'''

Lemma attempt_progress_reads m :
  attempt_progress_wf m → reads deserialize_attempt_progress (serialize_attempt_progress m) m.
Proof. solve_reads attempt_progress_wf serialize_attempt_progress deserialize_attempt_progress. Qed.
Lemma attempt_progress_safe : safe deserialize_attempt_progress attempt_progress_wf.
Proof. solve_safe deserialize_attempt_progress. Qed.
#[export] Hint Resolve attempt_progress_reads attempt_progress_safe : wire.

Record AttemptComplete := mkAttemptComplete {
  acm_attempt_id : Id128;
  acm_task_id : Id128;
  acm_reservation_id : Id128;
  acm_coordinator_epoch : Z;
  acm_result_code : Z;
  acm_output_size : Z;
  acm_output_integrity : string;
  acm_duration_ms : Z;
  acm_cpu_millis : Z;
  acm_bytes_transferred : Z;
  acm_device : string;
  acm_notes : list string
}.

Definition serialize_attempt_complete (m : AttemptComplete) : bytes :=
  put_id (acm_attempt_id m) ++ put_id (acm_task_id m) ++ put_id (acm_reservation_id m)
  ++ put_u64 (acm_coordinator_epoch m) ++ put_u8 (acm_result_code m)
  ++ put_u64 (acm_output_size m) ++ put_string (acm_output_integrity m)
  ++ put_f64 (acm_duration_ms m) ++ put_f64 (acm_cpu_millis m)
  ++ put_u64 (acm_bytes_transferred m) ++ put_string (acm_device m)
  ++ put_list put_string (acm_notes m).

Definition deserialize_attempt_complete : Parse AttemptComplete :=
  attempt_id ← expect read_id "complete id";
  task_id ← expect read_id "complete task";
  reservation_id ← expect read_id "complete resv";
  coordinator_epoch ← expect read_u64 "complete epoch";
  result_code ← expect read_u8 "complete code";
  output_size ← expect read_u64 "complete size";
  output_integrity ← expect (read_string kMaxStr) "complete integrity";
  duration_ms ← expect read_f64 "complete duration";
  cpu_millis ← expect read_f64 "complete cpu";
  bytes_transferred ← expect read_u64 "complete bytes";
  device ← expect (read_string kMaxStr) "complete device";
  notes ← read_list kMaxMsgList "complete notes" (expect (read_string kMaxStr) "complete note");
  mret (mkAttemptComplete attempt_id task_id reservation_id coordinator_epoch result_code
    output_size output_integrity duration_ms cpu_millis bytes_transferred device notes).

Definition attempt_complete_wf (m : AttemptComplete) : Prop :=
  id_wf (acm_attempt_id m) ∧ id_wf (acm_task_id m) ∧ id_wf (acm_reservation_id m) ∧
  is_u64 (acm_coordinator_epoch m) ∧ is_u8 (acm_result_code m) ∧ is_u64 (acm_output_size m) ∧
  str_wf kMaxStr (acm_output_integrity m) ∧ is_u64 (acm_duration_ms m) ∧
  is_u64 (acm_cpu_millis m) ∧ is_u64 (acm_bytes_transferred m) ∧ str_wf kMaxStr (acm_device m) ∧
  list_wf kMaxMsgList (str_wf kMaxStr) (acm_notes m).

'''

What the task asks
Transcribe the records above from the line holding "put_string (acm_notes m)." down to the line holding "coordinator_epoch ← expect", inclusive, without adding anything.

Expected answer
  ++ put_list put_string (acm_notes m).

Definition deserialize_attempt_complete : Parse AttemptComplete :=
  attempt_id ← expect read_id "complete id";
  task_id ← expect read_id "complete task";
  reservation_id ← expect read_id "complete resv";
  coordinator_epoch ← expect read_u64 "complete epoch";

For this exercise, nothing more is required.